● PROBLEM
Reproduce word for word the lines between those holding "slot ← expect (buffer b !! Z.to_nat offset)" and "put (set_buffer (<[Z.to_nat i", inclusive, and nothing else from the data below.

Stored data:
********

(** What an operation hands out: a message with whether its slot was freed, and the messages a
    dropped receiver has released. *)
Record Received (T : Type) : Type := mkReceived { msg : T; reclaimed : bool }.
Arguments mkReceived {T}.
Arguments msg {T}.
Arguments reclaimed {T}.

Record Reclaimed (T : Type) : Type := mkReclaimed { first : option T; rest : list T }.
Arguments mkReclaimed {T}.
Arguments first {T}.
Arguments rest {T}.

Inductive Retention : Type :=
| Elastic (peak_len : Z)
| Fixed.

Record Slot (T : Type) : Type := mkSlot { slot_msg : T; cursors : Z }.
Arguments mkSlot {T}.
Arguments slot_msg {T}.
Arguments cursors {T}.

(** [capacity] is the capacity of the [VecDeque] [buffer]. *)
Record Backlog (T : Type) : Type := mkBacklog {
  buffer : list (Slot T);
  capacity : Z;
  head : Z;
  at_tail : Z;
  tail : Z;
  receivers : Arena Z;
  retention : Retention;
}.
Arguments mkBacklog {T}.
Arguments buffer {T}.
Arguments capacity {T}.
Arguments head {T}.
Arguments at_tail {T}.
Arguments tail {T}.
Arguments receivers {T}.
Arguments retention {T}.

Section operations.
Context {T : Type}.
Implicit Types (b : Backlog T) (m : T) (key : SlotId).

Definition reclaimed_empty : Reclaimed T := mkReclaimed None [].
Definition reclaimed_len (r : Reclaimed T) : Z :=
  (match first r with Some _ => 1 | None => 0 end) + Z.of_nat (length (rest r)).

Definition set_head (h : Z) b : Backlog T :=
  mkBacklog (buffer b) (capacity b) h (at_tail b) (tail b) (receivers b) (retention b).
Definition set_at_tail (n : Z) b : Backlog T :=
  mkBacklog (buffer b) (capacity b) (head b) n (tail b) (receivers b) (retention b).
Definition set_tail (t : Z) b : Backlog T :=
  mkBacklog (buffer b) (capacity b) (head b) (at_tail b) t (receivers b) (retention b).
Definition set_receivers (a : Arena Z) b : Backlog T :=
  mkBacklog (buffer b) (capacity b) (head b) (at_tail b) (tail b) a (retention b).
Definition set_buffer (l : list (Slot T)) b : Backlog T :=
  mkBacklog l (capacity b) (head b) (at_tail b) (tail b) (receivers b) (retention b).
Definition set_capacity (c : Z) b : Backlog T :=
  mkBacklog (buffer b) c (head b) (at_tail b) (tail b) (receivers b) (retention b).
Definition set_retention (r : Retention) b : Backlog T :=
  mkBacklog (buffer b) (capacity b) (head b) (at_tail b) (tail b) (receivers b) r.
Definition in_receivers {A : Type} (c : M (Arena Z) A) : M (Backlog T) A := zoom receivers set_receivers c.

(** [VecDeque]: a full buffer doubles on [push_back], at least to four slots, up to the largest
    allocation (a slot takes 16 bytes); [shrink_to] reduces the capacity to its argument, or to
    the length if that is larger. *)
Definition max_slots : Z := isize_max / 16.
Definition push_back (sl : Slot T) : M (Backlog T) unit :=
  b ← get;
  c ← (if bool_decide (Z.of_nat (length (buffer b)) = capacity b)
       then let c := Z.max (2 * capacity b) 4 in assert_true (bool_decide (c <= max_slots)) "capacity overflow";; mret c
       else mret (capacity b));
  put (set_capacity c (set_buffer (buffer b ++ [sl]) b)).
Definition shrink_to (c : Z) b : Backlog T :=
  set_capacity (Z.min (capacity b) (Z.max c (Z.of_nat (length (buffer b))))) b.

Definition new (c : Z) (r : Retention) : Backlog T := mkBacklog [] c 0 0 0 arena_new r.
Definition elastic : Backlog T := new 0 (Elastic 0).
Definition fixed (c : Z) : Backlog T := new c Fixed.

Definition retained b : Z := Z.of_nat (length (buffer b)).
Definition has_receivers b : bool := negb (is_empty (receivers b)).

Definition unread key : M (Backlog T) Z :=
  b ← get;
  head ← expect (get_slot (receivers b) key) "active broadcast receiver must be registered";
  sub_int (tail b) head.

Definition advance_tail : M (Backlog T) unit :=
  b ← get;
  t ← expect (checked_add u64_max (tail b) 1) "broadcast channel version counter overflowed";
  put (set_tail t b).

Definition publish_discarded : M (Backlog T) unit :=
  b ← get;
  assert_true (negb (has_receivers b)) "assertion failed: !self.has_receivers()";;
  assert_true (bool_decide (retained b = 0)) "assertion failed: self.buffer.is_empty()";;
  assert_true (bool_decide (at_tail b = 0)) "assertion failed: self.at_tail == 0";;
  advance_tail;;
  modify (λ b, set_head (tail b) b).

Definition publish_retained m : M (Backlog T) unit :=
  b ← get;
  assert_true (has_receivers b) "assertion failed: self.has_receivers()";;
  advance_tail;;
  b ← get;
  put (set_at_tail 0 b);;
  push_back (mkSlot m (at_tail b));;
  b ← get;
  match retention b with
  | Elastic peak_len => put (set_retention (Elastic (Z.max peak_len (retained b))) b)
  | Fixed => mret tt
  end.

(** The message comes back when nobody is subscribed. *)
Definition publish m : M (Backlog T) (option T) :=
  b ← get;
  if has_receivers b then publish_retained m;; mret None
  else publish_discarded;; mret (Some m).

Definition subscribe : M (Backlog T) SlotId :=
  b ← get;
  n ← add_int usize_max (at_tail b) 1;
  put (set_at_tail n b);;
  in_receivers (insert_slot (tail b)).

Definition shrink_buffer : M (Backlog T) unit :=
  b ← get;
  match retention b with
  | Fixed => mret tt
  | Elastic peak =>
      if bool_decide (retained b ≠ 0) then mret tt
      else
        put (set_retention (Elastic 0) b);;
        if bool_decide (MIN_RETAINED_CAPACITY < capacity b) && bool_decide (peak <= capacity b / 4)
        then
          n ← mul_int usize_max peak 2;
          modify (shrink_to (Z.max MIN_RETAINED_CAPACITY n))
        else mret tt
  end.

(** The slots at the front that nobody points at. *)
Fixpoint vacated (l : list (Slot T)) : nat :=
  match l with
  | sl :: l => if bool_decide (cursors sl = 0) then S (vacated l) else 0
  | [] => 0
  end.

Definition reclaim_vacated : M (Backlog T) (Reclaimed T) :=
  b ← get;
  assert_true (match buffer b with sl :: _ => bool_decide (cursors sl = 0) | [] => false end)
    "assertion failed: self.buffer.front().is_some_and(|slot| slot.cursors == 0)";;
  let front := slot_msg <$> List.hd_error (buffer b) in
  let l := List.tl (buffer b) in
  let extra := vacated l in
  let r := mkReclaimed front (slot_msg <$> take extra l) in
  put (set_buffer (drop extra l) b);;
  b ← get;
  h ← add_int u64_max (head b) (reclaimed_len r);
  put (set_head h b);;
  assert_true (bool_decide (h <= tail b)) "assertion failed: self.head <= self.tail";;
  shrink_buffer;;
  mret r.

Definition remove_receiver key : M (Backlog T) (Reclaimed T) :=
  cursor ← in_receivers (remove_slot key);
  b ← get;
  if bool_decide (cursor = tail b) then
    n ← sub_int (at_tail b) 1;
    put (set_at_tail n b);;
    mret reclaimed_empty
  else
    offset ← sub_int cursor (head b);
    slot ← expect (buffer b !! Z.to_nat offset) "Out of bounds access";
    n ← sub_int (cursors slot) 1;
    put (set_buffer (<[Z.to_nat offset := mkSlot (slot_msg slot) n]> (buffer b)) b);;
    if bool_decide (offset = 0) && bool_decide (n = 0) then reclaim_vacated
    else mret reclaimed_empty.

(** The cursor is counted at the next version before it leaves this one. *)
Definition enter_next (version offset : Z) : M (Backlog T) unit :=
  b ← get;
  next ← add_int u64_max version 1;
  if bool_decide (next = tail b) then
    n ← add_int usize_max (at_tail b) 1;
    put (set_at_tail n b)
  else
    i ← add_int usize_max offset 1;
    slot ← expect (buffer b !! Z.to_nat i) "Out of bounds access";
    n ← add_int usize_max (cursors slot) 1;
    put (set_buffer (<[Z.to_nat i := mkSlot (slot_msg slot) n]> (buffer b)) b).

********

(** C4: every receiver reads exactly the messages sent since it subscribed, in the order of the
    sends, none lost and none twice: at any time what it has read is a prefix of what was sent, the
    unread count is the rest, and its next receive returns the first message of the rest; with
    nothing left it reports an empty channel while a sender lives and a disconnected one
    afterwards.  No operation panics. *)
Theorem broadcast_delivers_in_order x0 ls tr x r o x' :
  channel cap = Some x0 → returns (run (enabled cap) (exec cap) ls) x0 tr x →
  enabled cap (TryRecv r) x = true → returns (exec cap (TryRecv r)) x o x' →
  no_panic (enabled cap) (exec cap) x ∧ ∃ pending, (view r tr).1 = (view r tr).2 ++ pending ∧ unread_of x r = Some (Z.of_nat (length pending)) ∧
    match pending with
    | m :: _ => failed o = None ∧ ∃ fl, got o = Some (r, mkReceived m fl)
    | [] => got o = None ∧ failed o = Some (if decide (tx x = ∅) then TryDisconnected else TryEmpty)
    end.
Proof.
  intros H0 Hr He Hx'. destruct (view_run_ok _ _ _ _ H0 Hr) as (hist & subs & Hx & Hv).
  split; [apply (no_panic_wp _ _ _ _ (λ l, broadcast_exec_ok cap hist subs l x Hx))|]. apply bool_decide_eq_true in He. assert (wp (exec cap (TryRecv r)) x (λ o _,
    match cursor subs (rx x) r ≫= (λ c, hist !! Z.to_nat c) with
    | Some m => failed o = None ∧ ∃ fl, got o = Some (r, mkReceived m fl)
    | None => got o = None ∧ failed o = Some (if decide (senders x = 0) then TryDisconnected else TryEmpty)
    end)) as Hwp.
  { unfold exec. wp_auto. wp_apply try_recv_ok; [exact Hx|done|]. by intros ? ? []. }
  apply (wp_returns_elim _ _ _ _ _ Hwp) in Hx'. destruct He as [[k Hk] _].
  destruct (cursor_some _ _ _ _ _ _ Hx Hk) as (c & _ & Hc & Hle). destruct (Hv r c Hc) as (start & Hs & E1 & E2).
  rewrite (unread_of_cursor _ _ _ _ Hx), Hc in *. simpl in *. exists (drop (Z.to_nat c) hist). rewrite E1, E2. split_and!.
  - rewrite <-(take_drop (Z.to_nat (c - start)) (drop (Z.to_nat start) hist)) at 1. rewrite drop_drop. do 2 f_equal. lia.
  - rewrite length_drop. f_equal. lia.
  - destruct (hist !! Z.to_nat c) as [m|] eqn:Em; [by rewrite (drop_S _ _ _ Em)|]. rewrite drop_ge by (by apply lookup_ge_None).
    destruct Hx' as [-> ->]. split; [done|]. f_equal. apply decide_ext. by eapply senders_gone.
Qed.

********

● EXERCISE ANSWER
    slot ← expect (buffer b !! Z.to_nat offset) "Out of bounds access";
    n ← sub_int (cursors slot) 1;
    put (set_buffer (<[Z.to_nat offset := mkSlot (slot_msg slot) n]> (buffer b)) b);;
    if bool_decide (offset = 0) && bool_decide (n = 0) then reclaim_vacated
    else mret reclaimed_empty.

(** The cursor is counted at the next version before it leaves this one. *)
Definition enter_next (version offset : Z) : M (Backlog T) unit :=
  b ← get;
  next ← add_int u64_max version 1;
  if bool_decide (next = tail b) then
    n ← add_int usize_max (at_tail b) 1;
    put (set_at_tail n b)
  else
    i ← add_int usize_max offset 1;
    slot ← expect (buffer b !! Z.to_nat i) "Out of bounds access";
    n ← add_int usize_max (cursors slot) 1;
    put (set_buffer (<[Z.to_nat i := mkSlot (slot_msg slot) n]> (buffer b)) b).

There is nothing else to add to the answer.